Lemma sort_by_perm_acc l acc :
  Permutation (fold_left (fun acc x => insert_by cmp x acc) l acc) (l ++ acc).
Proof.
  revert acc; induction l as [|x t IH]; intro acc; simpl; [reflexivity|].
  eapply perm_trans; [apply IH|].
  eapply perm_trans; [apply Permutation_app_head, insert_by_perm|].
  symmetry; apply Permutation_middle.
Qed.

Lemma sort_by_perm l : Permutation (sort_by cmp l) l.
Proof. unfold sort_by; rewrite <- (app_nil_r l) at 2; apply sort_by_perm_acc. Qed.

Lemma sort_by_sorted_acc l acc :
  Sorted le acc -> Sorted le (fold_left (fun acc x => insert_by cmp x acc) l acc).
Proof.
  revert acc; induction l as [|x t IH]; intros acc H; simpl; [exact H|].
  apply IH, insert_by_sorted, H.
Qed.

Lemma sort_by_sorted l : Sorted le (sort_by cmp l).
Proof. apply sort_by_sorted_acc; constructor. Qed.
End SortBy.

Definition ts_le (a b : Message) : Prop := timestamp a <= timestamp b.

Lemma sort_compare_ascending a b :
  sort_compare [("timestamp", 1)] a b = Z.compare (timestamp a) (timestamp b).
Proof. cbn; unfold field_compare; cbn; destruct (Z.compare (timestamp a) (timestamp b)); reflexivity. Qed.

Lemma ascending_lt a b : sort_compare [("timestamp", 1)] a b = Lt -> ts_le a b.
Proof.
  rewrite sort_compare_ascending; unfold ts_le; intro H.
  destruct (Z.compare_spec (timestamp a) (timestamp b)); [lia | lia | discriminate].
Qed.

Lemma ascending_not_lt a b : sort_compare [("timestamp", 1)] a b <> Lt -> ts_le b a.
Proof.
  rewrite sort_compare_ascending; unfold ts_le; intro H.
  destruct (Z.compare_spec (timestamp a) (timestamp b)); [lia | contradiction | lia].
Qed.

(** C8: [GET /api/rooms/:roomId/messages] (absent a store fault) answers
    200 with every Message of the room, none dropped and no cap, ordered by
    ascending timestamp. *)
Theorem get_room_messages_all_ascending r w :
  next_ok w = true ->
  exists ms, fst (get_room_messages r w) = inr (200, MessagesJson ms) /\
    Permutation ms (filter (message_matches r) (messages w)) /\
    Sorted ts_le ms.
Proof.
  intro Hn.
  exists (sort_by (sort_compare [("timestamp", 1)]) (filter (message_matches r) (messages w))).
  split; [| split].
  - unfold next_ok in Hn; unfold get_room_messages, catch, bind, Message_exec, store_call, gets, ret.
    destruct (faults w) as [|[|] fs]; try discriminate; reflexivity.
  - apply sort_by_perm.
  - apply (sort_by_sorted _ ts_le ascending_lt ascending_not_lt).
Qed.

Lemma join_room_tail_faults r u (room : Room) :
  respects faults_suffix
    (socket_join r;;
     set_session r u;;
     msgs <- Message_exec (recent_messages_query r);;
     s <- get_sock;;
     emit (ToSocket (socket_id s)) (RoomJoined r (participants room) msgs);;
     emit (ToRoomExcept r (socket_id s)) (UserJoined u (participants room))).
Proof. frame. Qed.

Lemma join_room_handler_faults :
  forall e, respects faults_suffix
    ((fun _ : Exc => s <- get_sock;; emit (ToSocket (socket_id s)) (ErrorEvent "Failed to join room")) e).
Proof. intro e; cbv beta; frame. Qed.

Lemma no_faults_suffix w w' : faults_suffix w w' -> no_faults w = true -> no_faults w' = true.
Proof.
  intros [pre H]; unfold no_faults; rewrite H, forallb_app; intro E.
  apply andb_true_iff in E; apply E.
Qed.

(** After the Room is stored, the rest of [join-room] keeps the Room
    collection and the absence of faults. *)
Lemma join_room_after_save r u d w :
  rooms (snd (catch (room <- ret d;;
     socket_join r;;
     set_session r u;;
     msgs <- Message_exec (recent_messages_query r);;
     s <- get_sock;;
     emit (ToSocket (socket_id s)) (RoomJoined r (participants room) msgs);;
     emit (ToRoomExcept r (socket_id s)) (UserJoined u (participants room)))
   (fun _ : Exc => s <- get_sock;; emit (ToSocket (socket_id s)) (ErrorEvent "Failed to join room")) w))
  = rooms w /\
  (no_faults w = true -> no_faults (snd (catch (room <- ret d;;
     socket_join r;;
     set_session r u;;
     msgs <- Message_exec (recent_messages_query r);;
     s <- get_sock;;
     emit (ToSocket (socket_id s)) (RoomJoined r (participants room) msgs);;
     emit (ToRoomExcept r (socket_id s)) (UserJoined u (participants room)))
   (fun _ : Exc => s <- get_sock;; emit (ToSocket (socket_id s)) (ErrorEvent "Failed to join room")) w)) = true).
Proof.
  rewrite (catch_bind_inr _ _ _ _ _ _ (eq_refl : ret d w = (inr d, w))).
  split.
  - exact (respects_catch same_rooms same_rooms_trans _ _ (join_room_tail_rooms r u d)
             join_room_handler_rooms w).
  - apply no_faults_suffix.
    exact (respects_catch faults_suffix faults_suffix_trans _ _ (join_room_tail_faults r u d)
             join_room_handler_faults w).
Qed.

▬▬▬

• [Your task]
Copy every line of the data above, beginning with the first and ending with the line that contains "[apply Permutation_app_head, insert_by_perm|].", and give nothing more.

• [Problem solution]
Lemma sort_by_perm_acc l acc :
  Permutation (fold_left (fun acc x => insert_by cmp x acc) l acc) (l ++ acc).
Proof.
  revert acc; induction l as [|x t IH]; intro acc; simpl; [reflexivity|].
  eapply perm_trans; [apply IH|].
  eapply perm_trans; [apply Permutation_app_head, insert_by_perm|].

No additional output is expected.